Here are some of my favorite sources of dietary magnesium: Pumpkin seeds, hemp seeds, chia seeds, almonds, brazil nuts, cashews, flax seeds, sunflower seeds, quinoa, dark chocolate. To supplement magnesium, start with 500mg of magnesium per day. If you're a larger person, consider taking more - 10mg/kg of magnesium per day. This is a good book to learn more about magnesium supplementation.


Omega-3 Oil


This is an essential fat that is necessary for critical functions of the body and we must eat it because our bodies can't create it. The best forms of Omega-3 are in fatty fish like sardines and mackerel, wild salmon, pasture raised eggs, and grass fed beef. I personally eat at least 1 serving of fatty fish daily, but since most people are unwilling to eat a food that they don't like for their health, supplementing is the next best choice.


The biggest obstacle to supplementing fish oil is the quality of the supplement because the oil can oxidize and become rancid like other oils, so you might think you're being healthy but you're actually not helping. I haven't yet found a good brand that I trust for supplementation and that's why I continue to focus on getting my omega-3 fats from sources I trust like fatty fish.


Vitamin C


Vitamin C is a powerful antioxidant that is essential for immune system health and collagen synthesis. It enhances the flow of electricity in the body, makes most vaccines unnecessary, and has cured or improved polio, hepatitis, measles, mumps, encephalitis, chickenpox, herpes and shingles, pneumonia and flu, tetanus, and venom attacks. Wild claims, I know, but that's what the science has shown.


Vitamin C supplement bottle labeled "Liposomal Vitamin C" in orange with images of oranges. Contains 180 capsules, 1700mg per serving.

It's the premier antioxidant in the body that helps your body to heal itself and increases effectiveness of other treatments. It's great to take vitamin C regularly to maintain your health and critical to take it if you're experiencing any illness or poor health. Taking 6,000-12,000 mg of liposomal vitamin C daily is an effective dose if you have sickness and 1,000+ mg is good for daily maintenance. Similar to magnesium, the risks of too much vitamin C are very low and there's a laxative effect so you'll know if you need to reduce your dose. Make sure you're taking the liposomal vitamin C and not some other type as its absorption is far superior. It's also very cheap, so everyone can afford it. This is the best book I've found on the benefits and proper supplementation of vitamin C and it includes the evidence for the health claims made at the beginning of this section.
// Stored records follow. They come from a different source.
(** C1. On constraints and metadata made of constructed values, the
    top-level [matches] returns, and returns [true] exactly when every key
    of the constraints is a key of the metadata whose value the key's
    constraint matches. A constrained key that the metadata lacks makes it
    return [false], so taking a constrained key out of the metadata makes it
    return [false], whatever it returned before. *)
Theorem matches_is_conjunction_over_keys
    (constraints : gmap string Constraint.t)
    (metadata : gmap string MetadataValue.t) :
  map_Forall (λ _, Constraint.constructed) constraints →
  map_Forall (λ _, MetadataValue.constructed) metadata →
  returns (matches constraints metadata)
  ∧ (matches constraints metadata = Ok true ↔
     ∀ key c, constraints !! key = Some c →
              ∃ v, metadata !! key = Some v
                   ∧ Constraint.matches c v = Ok true)
  ∧ (∀ key, is_Some (constraints !! key) → metadata !! key = None →
            matches constraints metadata = Ok false)
  ∧ (∀ key, is_Some (constraints !! key) →
            matches constraints (delete key metadata) = Ok false).
Proof.
  intros Hc Hm. split_and!.
  - by apply matches_returns.
  - apply matches_true.
  - intros key. by apply matches_missing_key.
  - intros key Hkey. apply (matches_missing_key _ _ key); try done.
    + by apply map_Forall_delete.
    + apply lookup_delete_eq.
Qed.

Lemma matches_is_conjunction_over_keys_witness :
  matches lang_is_en english_chunk = Ok true
  ∧ matches lang_is_en (delete "lang" english_chunk) = Ok false.
Proof.
  assert (map_Forall (λ _ : string, Constraint.constructed) lang_is_en)
    as Hc by (apply map_Forall_singleton; constructor).
  assert (map_Forall (λ _ : string, MetadataValue.constructed) english_chunk)
    as Hm.
  { apply map_Forall_insert_2; [constructor|].
    apply map_Forall_singleton. constructor.
    unfold MetadataValue.is_int, Std.INT_MIN, Std.INT_MAX. lia. }
  destruct (matches_is_conjunction_over_keys _ _ Hc Hm)
    as (_ & Htrue & _ & Hdel).
  split.
  - apply Htrue. unfold lang_is_en, english_chunk. intros key c Hkey.
    apply lookup_singleton_Some in Hkey as [<- <-].
    exists (MetadataValue.Str "en"). split; [|reflexivity].
    apply lookup_insert_eq.
  - apply Hdel. exists (Constraint.EqualTo (MetadataValue.Str "en")).
    apply lookup_singleton_eq.
Defined.

(** ** The builders of the C binding *)

Section BindingFacts.
Import Binding.

Lemma push_back_loop (values : list MetadataValue_t) acc :
  foldl (λ vec v, vec ++ [value v]) acc values = acc ++ (value <$> values).
Proof.
  revert acc. induction values as [|v values IH]; intros acc; simpl.
  - by rewrite app_nil_r.
  - by rewrite IH, <- app_assoc.
Qed.

(** An addition that builds a constraint stores it under the key. *)
Lemma add_built cs key a c :
  built a = Some c → add cs key a = assign cs key c.
Proof.
  destruct a as [op v|values]; simpl.
  - destruct op as [|[[]|[]|]|]; simpl; try done; by intros [= <-].
  - intros [= <-]. unfold Constraints_add_any_of_constraint.
    by rewrite push_back_loop.
Qed.

(** An operator code outside the four known ones adds nothing. *)
Lemma add_unknown_op cs key op v :
  built (binary op v) = None → add cs key (binary op v) = cs.
Proof.
  destruct op as [|[[]|[]|]|]; simpl; try done.
Qed.

Lemma call_lengths doc c :
  length (chunks doc) = length (metadata doc) →
  length (chunks (after doc c)) = length (metadata (after doc c)).
Proof.
  intros H. unfold after. destruct c as [chunk|version|i key v]; simpl.
  - rewrite !length_app. simpl. lia.
  - done.
  - unfold Document_add_metadata.
    destruct (metadata doc !! i); simpl; [|done].
    by rewrite length_insert.
Qed.

End BindingFacts.

(** C8. Adding to a constraint set is last write wins, key by key: after an
    addition for the key [k] and then a second addition for [k] that builds
    the constraint [c2], through the binary entry point with one of the
    operator codes 0 (EqualTo), 1 (LessThan), 2 (GreaterThan), 3 (Substring)
    or through the any-of entry point, the set holds exactly [c2] under [k];
    the first addition has left no trace, the set being the one the second
    addition alone would have made, and what the set held under the other
    keys is unchanged. *)
Theorem add_constraint_last_write_wins (cs : Binding.Constraints_t)
    (k : string) (a1 a2 : Binding.Addition) (c2 : Constraint.t) :
  built a2 = Some c2 →
  let cs' := Binding.add (Binding.add cs k a1) k a2 in
  Binding.constraints cs' !! k = Some c2
  ∧ cs' = Binding.add cs k a2
  ∧ (∀ k', k' ≠ k →
           Binding.constraints cs' !! k' = Binding.constraints cs !! k').
Proof.
  intros H2 cs'. subst cs'. rewrite !(add_built _ k a2 c2 H2).
  unfold Binding.assign. simpl.
  destruct (built a1) as [c1|] eqn:H1.
  - rewrite (add_built _ k a1 c1 H1). unfold Binding.assign. simpl.
    rewrite insert_insert_eq. split_and!; [|done|].
    + apply lookup_insert_eq.
    + intros k' Hk'. by rewrite lookup_insert_ne.
  - destruct a1 as [op v|values]; [|done].
    rewrite (add_unknown_op _ _ _ _ H1). split_and!; [|done|].
    + apply lookup_insert_eq.
    + intros k' Hk'. by rewrite lookup_insert_ne.
Qed.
Book cover titled "Curing the Incurable" by Thomas E. Levy. Features a stethoscope on a blue and orange background, with medical text.
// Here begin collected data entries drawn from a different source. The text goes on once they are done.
(** ** The derived timestamps, continued *)

(** X6: [approved_at] is the [created_at] of an approval event that no
    other event precedes in time, and null exactly when there is no
    approval event. *)
Theorem approvedAt_is_earliest_approval
    (Date_getTime : string -> number) (details : Details) :
  (forall ev, ev ∈ approvalEvents details ->
     is_Some (Date_getTime (event_created_at ev))) ->
  match approvedAt Date_getTime details with
  | Some t =>
      exists ev, ev ∈ approvalEvents details /\ event_created_at ev = t
        /\ forall ev', ev' ∈ approvalEvents details ->
             js_le (Date_getTime t) (Date_getTime (event_created_at ev'))
  | None => approvalEvents details = []
  end.
Proof.
  intros Hvalid. unfold approvedAt.
  destruct (negb (Z.of_nat (length (approvalEvents details)) <=? 0)) eqn:Hany.
  - apply length_positive in Hany.
    destruct (Array_sort_head_earliest
                (fun ev => Date_getTime (event_created_at ev))
                (approvalEvents details))
      as (first & Hhead & Hin & Hmin); [done..|].
    cbv zeta in Hhead.
    destruct (Array_sort _ (approvalEvents details)) as [|f rest]; [done|].
    cbn in Hhead. injection Hhead as ->. by exists first.
  - destruct (approvalEvents details) eqn:Hev; [done|].
    exfalso. revert Hany. rewrite (proj2 (length_positive _)); done.
Qed.

Lemma approvedAt_is_earliest_approval_witness :
  exists ev, ev ∈ approvalEvents two_approvals
    /\ event_created_at ev = "2025-04-01T10:30:00Z"
    /\ forall ev', ev' ∈ approvalEvents two_approvals ->
         js_le (clock.Date_getTime "2025-04-01T10:30:00Z")
               (clock.Date_getTime (event_created_at ev')).
Proof.
  apply (approvedAt_is_earliest_approval clock.Date_getTime two_approvals).
  intros ev Hev.
  apply elem_of_cons in Hev as [->|Hev]; [vm_compute; eauto|].
  apply list_elem_of_singleton in Hev as ->. vm_compute. eauto.
Defined.

Lemma js_le_antisym (a b : number) : js_le a b -> js_le b a -> a = b.
Proof.
  destruct a as [x|], b as [y|]; cbn; try done.
  intros ? ?. f_equal. lia.
Qed.

(** X7: the moment of the first comment does not depend on the order in
    which the notes arrive: two histories that are permutations of each
    other give first comments at the same time (the same text too, unless
    two comments share the earliest time). *)
Theorem firstComment_time_ignores_order
    (Date_getTime : string -> number) (d1 d2 : Details) :
  notes d1 ≡ₚ notes d2 ->
  (forall n, n ∈ notes d1 -> note_system n = false ->
     is_Some (Date_getTime (note_created_at n))) ->
  firstComment Date_getTime d1 ≫= Date_getTime
  = firstComment Date_getTime d2 ≫= Date_getTime.
Proof.
  intros Hperm Hvalid1.
  assert (Hvalid2 : forall n, n ∈ notes d2 -> note_system n = false ->
                      is_Some (Date_getTime (note_created_at n))).
  { intros n Hn. apply Hvalid1. by rewrite Hperm. }
  pose proof (firstComment_earliest Date_getTime d1 Hvalid1) as H1.
  pose proof (firstComment_earliest Date_getTime d2 Hvalid2) as H2.
  destruct (firstComment Date_getTime d1) as [t1|],
           (firstComment Date_getTime d2) as [t2|]; cbn.
  - destruct H1 as (n1 & Hn1 & Hs1 & <- & Hmin1).
    destruct H2 as (n2 & Hn2 & Hs2 & <- & Hmin2).
    apply js_le_antisym.
    + apply Hmin1; [by rewrite Hperm|done].
    + apply Hmin2; [by rewrite <- Hperm|done].
  - destruct H1 as (n1 & Hn1 & Hs1 & _).
    rewrite (H2 n1) in Hs1; [done|by rewrite <- Hperm].
  - destruct H2 as (n2 & Hn2 & Hs2 & _).
    rewrite (H1 n2) in Hs2; [done|by rewrite Hperm].
  - done.
Qed.

Lemma firstComment_time_ignores_order_witness :
  firstComment clock.Date_getTime system_then_human ≫= clock.Date_getTime
  = firstComment clock.Date_getTime human_then_system ≫= clock.Date_getTime.
Proof.
  apply (firstComment_time_ignores_order clock.Date_getTime
           system_then_human human_then_system).
  - apply Permutation_swap.
  - intros n Hn Hs.
    apply elem_of_cons in Hn as [->|Hn]; [discriminate|].
    apply list_elem_of_singleton in Hn as ->. vm_compute. eauto.
Defined.

(** ** Whole runs *)

Section RunShape.
Variable Date_getTime : string -> number.
Variables (fuel : nat) (gl : GitLab) (e : database.Engine) (projectId : Z).

Abbreviation step := (process_mr Date_getTime fuel gl e projectId).
Abbreviation steps := (for_of Date_getTime fuel gl e projectId).

(** A stored row whose remote records show the same [updated_at] and
    [state] goes through a batch untouched. *)
Lemma for_of_unchanged_row mrId row mrs : forall s out,
  database.merge_requests (tables s) !! (mrId, projectId) = Some row ->
  database.get_rejects e projectId mrId = false ->
  (forall mr, mr ∈ mrs -> mr_id mr = mrId ->
     mr_updated_at mr = database.updated_at row
     /\ mr_state mr = database.state row) ->
  steps mrs s = Some out ->
  database.merge_requests (tables (final out)) !! (mrId, projectId) = Some row
  /\ forall c, c ∈ detail_calls (final out) -> c.1 = mrId ->
       c ∈ detail_calls s.
Proof.
  induction mrs as [|mr mrs IH]; intros s out Hrow Hget Hremote Hrun.
  - by injection Hrun as <-.
  - cbn in Hrun.
    assert (Hstep : forall o, step mr s = Some o ->
              database.merge_requests (tables (final o)) !! (mrId, projectId)
              = Some row
              /\ forall c, c ∈ detail_calls (final o) -> c.1 = mrId ->
                   c ∈ detail_calls s).
    { intros o Ho. destruct (decide (mr_id mr = mrId)) as [Heq|Hne].
      - rewrite process_mr_action in Ho.
        rewrite settled_skip in Ho.
        + injection Ho as <-. done.
        + by rewrite Heq.
        + destruct (Hremote mr) as [Hu Hs]; [by left|done|].
          exists row. rewrite Heq. split; [done|]. split; [done|by right].
      - split.
        + rewrite (process_mr_frame _ _ _ _ _ _ _ _ _ Ho) by congruence.
          done.
        + intros c Hc Hc1.
          destruct (process_mr_calls _ _ _ _ _ _ _ _ Ho) as [Hsame|Hmore].
          * by rewrite Hsame in Hc.
          * rewrite Hmore in Hc. apply elem_of_app in Hc as [Hc|Hc]; [done|].
            apply list_elem_of_singleton in Hc. subst c. done. }
    destruct (step mr s) as [[s1|s1]|]; [| |done].
    + destruct (Hstep _ eq_refl) as [Hrow1 Hcalls1].
      destruct (IH s1 out) as [Hrow2 Hcalls2]; [done..| |done|].
      { intros mr' Hmr'. apply Hremote. by right. }
      split; [done|]. intros c Hc Hc1. apply Hcalls1; [|done].
      by apply Hcalls2.
    + injection Hrun as <-. by apply Hstep.
Qed.

(** Each iteration that ends normally adds one to exactly one counter, and
    fetches details exactly when it does not skip. *)
Lemma process_mr_counts mr s s' :
  step mr s = Some (Finished s') ->
  (skippedCount s' + updatedCount s' + newCount s'
   = S (skippedCount s + updatedCount s + newCount s))%nat
  /\ (length (detail_calls s') + skippedCount s'
      = S (length (detail_calls s) + skippedCount s))%nat.
Proof.
  rewrite process_mr_action. destruct (is_skip _).
  - intros [= <-]. cbn. lia.
  - unfold enrich_and_save, database.saveMergeRequest.
    destruct (fetchMergeRequestDetails fuel gl (mr_iid mr)); [|done].
    destruct (database.run_rejects e _); [done|].
    intros [= <-]. cbn. rewrite length_app. cbn.
    destruct (database.getMergeRequest e (tables s) projectId (mr_id mr));
      cbn; lia.
Qed.

Lemma for_of_counts mrs : forall s s',
  steps mrs s = Some (Finished s') ->
  (skippedCount s' + updatedCount s' + newCount s'
   = skippedCount s + updatedCount s + newCount s + length mrs)%nat
  /\ (length (detail_calls s') + skippedCount s'
      = length (detail_calls s) + skippedCount s + length mrs)%nat.
Proof.
  induction mrs as [|mr mrs IH]; intros s s' Hrun.
  - injection Hrun as <-. cbn. lia.
  - cbn in Hrun. destruct (step mr s) as [[s1|s1]|] eqn:Hstep; [|done..].
    apply process_mr_counts in Hstep. apply IH in Hrun. cbn [length]. lia.
Qed.

Lemma process_mr_keeps_rows mr s out k :
  step mr s = Some out ->
  is_Some (database.merge_requests (tables s) !! k) ->
  is_Some (database.merge_requests (tables (final out)) !! k).
Proof.
  intros [[_ ->]|[_ Hsave]]%process_mr_inv Hk; [done|].
  apply enrich_and_save_inv in Hsave as (details & _ & _ & Hout).
  destruct out as [s'|s']; cbn; destruct Hout as [_ ->]; cbn; [|done].
  apply lookup_insert_is_Some'. by right.
Qed.

Lemma for_of_frame mrs : forall s out k,
  steps mrs s = Some out ->
  (forall mr, mr ∈ mrs -> k <> (mr_id mr, projectId)) ->
  database.merge_requests (tables (final out)) !! k
  = database.merge_requests (tables s) !! k.
Proof.
  induction mrs as [|mr mrs IH]; intros s out k Hrun Hk.
  - by injection Hrun as <-.
  - cbn in Hrun. destruct (step mr s) as [[s1|s1]|] eqn:Hstep; [| |done].
    + rewrite (IH _ _ _ Hrun) by (intros mr' ?; apply Hk; by right).
      apply (process_mr_frame _ _ _ _ _ _ _ _ _ Hstep). apply Hk. by left.
    + injection Hrun as <-.
      apply (process_mr_frame _ _ _ _ _ _ _ _ _ Hstep). apply Hk. by left.
Qed.

Lemma for_of_keeps_rows mrs : forall s out k,
  steps mrs s = Some out ->
  is_Some (database.merge_requests (tables s) !! k) ->
  is_Some (database.merge_requests (tables (final out)) !! k).
Proof.
  induction mrs as [|mr mrs IH]; intros s out k Hrun Hk.
  - by injection Hrun as <-.
  - cbn in Hrun. destruct (step mr s) as [[s1|s1]|] eqn:Hstep; [| |done].
    + apply (IH _ _ _ Hrun). by apply (process_mr_keeps_rows _ _ _ _ Hstep).
    + injection Hrun as <-. by apply (process_mr_keeps_rows _ _ _ _ Hstep).
Qed.
End RunShape.

(** X8: change detection reads [updated_at] and [state] only. A stored row
    whose remote record shows the same two values, with a lookup that
    succeeds, is left exactly as it is by a run and no details are fetched
    for it, whatever else changed remotely (a title edit is not picked
    up). *)
Theorem unchanged_record_is_left_alone
    (Date_getTime : string -> number) (fuel : nat) (gl : GitLab)
    (e : database.Engine) (projectId : Z) (project : Project)
    (t : database.Tables) (mrId : Z) (row : database.MergeRequestData)
    (out : outcome) :
  database.merge_requests t !! (mrId, projectId) = Some row ->
  database.get_rejects e projectId mrId = false ->
  (forall mrs mr,
     fetchMergeRequests fuel (merge_requests_endpoint gl) = Some mrs ->
     mr ∈ mrs -> mr_id mr = mrId ->
     mr_updated_at mr = database.updated_at row
     /\ mr_state mr = database.state row) ->
  processAndStoreMergeRequests Date_getTime fuel gl e projectId project t
  = Some out ->
  database.merge_requests (tables (final out)) !! (mrId, projectId) = Some row
  /\ forall iid, (mrId, iid) ∉ detail_calls (final out).
Proof.
  intros Hrow Hget Hremote. unfold processAndStoreMergeRequests.
  destruct (fetchMergeRequests fuel _) as [mrs|]; [|done].
  destruct (Z.of_nat (length mrs) =? 0).
  { intros [= <-]. cbn. split; [done|]. intros iid. apply not_elem_of_nil. }
  unfold database.saveProject.
  destruct (database.run_rejects_project e project).
  { intros [= <-]. cbn. split; [done|]. intros iid. apply not_elem_of_nil. }
  intros Hrun.
  pose proof (fun H1 H3 =>
                for_of_unchanged_row Date_getTime fuel gl e projectId mrId row
                  mrs _ out H1 Hget H3 Hrun) as Hkept.
  destruct Hkept as [Hkept Hcalls];
    [done|exact (fun mr => Hremote mrs mr eq_refl)|].
  split; [done|]. intros iid Hin.
  apply (not_elem_of_nil (mrId, iid)). by apply Hcalls.
Qed.

Lemma unchanged_record_is_left_alone_witness :
  row_after (sync database.healthy (gitlab_with [mr_1_retitled] one_comment)
                  (table_of [row_1_opened_cms])) 1
  = Some row_1_opened_cms
  /\ mr_title mr_1_retitled <> database.title row_1_opened_cms.
Proof.
  split; [|discriminate].
  destruct (sync database.healthy (gitlab_with [mr_1_retitled] one_comment)
                 (table_of [row_1_opened_cms])) as [out|] eqn:Hrun;
    [|by vm_compute in Hrun].
  apply (unchanged_record_is_left_alone clock.Date_getTime 4
           (gitlab_with [mr_1_retitled] one_comment) database.healthy 1
           project_1 (table_of [row_1_opened_cms]) 1 row_1_opened_cms out).
  - reflexivity.
  - reflexivity.
  - intros mrs mr [= <-] Hmr _.
    apply list_elem_of_singleton in Hmr as ->. split; reflexivity.
  - exact Hrun.
Defined.

(** X9: a run that reaches its end has counted every fetched record exactly
    once as new, updated or skipped, and has fetched details exactly once
    per record counted as new or updated. *)
Theorem run_counts_every_record
    (Date_getTime : string -> number) (fuel : nat) (gl : GitLab)
    (e : database.Engine) (projectId : Z) (project : Project)
    (t : database.Tables) (s : Sync) :
  processAndStoreMergeRequests Date_getTime fuel gl e projectId project t
  = Some (Finished s) ->
  exists mrs,
    fetchMergeRequests fuel (merge_requests_endpoint gl) = Some mrs
    /\ (skippedCount s + updatedCount s + newCount s = length mrs)%nat
    /\ (length (detail_calls s) = updatedCount s + newCount s)%nat.
Proof.
  unfold processAndStoreMergeRequests.
  destruct (fetchMergeRequests fuel _) as [mrs|]; [|done].
  intros Hrun. exists mrs. split; [done|].
  destruct (Z.of_nat (length mrs) =? 0) eqn:Hempty.
  - injection Hrun as <-. cbn. apply Z.eqb_eq in Hempty. lia.
  - unfold database.saveProject in Hrun.
    destruct (database.run_rejects_project e project); [done|].
    apply for_of_counts in Hrun. cbn in Hrun. lia.
Qed.

Lemma run_counts_every_record_witness :
  exists mrs,
    fetchMergeRequests 4
      (merge_requests_endpoint (gitlab_with [mr_1_opened; mr_2_opened]
                                            one_comment))
    = Some mrs
    /\ (skippedCount after_first_run + updatedCount after_first_run
        + newCount after_first_run = length mrs)%nat
    /\ (length (detail_calls after_first_run)
        = updatedCount after_first_run + newCount after_first_run)%nat.
Proof.
  apply (run_counts_every_record clock.Date_getTime 4
           (gitlab_with [mr_1_opened; mr_2_opened] one_comment)
           database.healthy 1 project_1 (table_of [row_1_opened_cms])).
  vm_compute. reflexivity.
Defined.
What About Other Nutrients?


There are a lot of essential vitamins and minerals that our bodies need. If you eat red meat and eggs, you're unlikely to be deficient in many nutrients. Having oysters, beef liver, and fatty fish weekly will help to keep your body fueled with essential micronutrients.


Chart comparing nutrients in ribeye, salmon, beef liver, oysters, eggs. Each has nutritional info radiating from food images.

For a more in-depth explanation into micronutrients, watch this video below.



If you're vegan or vegetarian, it's significantly more challenging to get the nutrients your body needs, so getting regular bloodwork and working with a doctor or dietician is recommended. We currently know so very little about the human body and optimizing health, so I expect this information to change over time. Use this as a resource and perform your own research to optimize your health.


Conclusion


Every 6 months is good for a complete blood panel, but when adding a new supplement it's a good idea to get a blood test 1-2 months after adding your new supplement. Leave any questions or comments below. Hope this helps! - Tom

Man with short dark hair and beard, wearing a blue floral shirt, stands with arms crossed. Neutral expression, white background.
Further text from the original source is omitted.